### TRY IT
Everything in the data below is to be reproduced without any deviation.

### SUPPLIED ENTRIES
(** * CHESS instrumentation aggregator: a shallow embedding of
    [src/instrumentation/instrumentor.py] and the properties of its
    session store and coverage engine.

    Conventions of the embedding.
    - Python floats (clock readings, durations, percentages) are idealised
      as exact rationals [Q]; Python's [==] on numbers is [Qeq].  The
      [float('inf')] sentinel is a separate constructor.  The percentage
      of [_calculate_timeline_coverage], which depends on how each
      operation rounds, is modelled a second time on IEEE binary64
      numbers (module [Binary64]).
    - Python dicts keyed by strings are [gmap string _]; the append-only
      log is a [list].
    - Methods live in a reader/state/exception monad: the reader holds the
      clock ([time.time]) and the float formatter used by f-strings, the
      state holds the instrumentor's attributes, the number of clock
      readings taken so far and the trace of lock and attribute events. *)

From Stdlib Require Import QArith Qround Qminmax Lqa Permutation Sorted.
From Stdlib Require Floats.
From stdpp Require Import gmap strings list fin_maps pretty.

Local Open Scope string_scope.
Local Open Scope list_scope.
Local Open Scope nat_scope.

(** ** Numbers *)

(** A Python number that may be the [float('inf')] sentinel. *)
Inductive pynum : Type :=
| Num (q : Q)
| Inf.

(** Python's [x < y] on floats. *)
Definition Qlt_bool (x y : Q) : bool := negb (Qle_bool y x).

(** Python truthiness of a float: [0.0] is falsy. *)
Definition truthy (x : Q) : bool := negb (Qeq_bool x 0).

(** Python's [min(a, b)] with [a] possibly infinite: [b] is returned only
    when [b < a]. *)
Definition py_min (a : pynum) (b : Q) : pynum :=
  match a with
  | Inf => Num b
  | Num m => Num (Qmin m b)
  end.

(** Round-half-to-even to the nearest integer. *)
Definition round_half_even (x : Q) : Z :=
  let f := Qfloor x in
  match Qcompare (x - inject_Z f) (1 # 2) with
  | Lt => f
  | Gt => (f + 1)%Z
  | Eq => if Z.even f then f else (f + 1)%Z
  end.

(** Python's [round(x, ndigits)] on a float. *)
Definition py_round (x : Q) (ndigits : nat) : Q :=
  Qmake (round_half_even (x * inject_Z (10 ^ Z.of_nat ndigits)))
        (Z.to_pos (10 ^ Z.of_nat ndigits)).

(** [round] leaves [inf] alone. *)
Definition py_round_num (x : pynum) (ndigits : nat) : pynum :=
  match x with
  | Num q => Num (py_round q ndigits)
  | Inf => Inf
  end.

### OUTPUT FOR THIS TASK
(** * CHESS instrumentation aggregator: a shallow embedding of
    [src/instrumentation/instrumentor.py] and the properties of its
    session store and coverage engine.

    Conventions of the embedding.
    - Python floats (clock readings, durations, percentages) are idealised
      as exact rationals [Q]; Python's [==] on numbers is [Qeq].  The
      [float('inf')] sentinel is a separate constructor.  The percentage
      of [_calculate_timeline_coverage], which depends on how each
      operation rounds, is modelled a second time on IEEE binary64
      numbers (module [Binary64]).
    - Python dicts keyed by strings are [gmap string _]; the append-only
      log is a [list].
    - Methods live in a reader/state/exception monad: the reader holds the
      clock ([time.time]) and the float formatter used by f-strings, the
      state holds the instrumentor's attributes, the number of clock
      readings taken so far and the trace of lock and attribute events. *)

From Stdlib Require Import QArith Qround Qminmax Lqa Permutation Sorted.
From Stdlib Require Floats.
From stdpp Require Import gmap strings list fin_maps pretty.

Local Open Scope string_scope.
Local Open Scope list_scope.
Local Open Scope nat_scope.

(** ** Numbers *)

(** A Python number that may be the [float('inf')] sentinel. *)
Inductive pynum : Type :=
| Num (q : Q)
| Inf.

(** Python's [x < y] on floats. *)
Definition Qlt_bool (x y : Q) : bool := negb (Qle_bool y x).

(** Python truthiness of a float: [0.0] is falsy. *)
Definition truthy (x : Q) : bool := negb (Qeq_bool x 0).

(** Python's [min(a, b)] with [a] possibly infinite: [b] is returned only
    when [b < a]. *)
Definition py_min (a : pynum) (b : Q) : pynum :=
  match a with
  | Inf => Num b
  | Num m => Num (Qmin m b)
  end.

(** Round-half-to-even to the nearest integer. *)
Definition round_half_even (x : Q) : Z :=
  let f := Qfloor x in
  match Qcompare (x - inject_Z f) (1 # 2) with
  | Lt => f
  | Gt => (f + 1)%Z
  | Eq => if Z.even f then f else (f + 1)%Z
  end.

(** Python's [round(x, ndigits)] on a float. *)
Definition py_round (x : Q) (ndigits : nat) : Q :=
  Qmake (round_half_even (x * inject_Z (10 ^ Z.of_nat ndigits)))
        (Z.to_pos (10 ^ Z.of_nat ndigits)).

(** [round] leaves [inf] alone. *)
Definition py_round_num (x : pynum) (ndigits : nat) : pynum :=
  match x with
  | Num q => Num (py_round q ndigits)
  | Inf => Inf
  end.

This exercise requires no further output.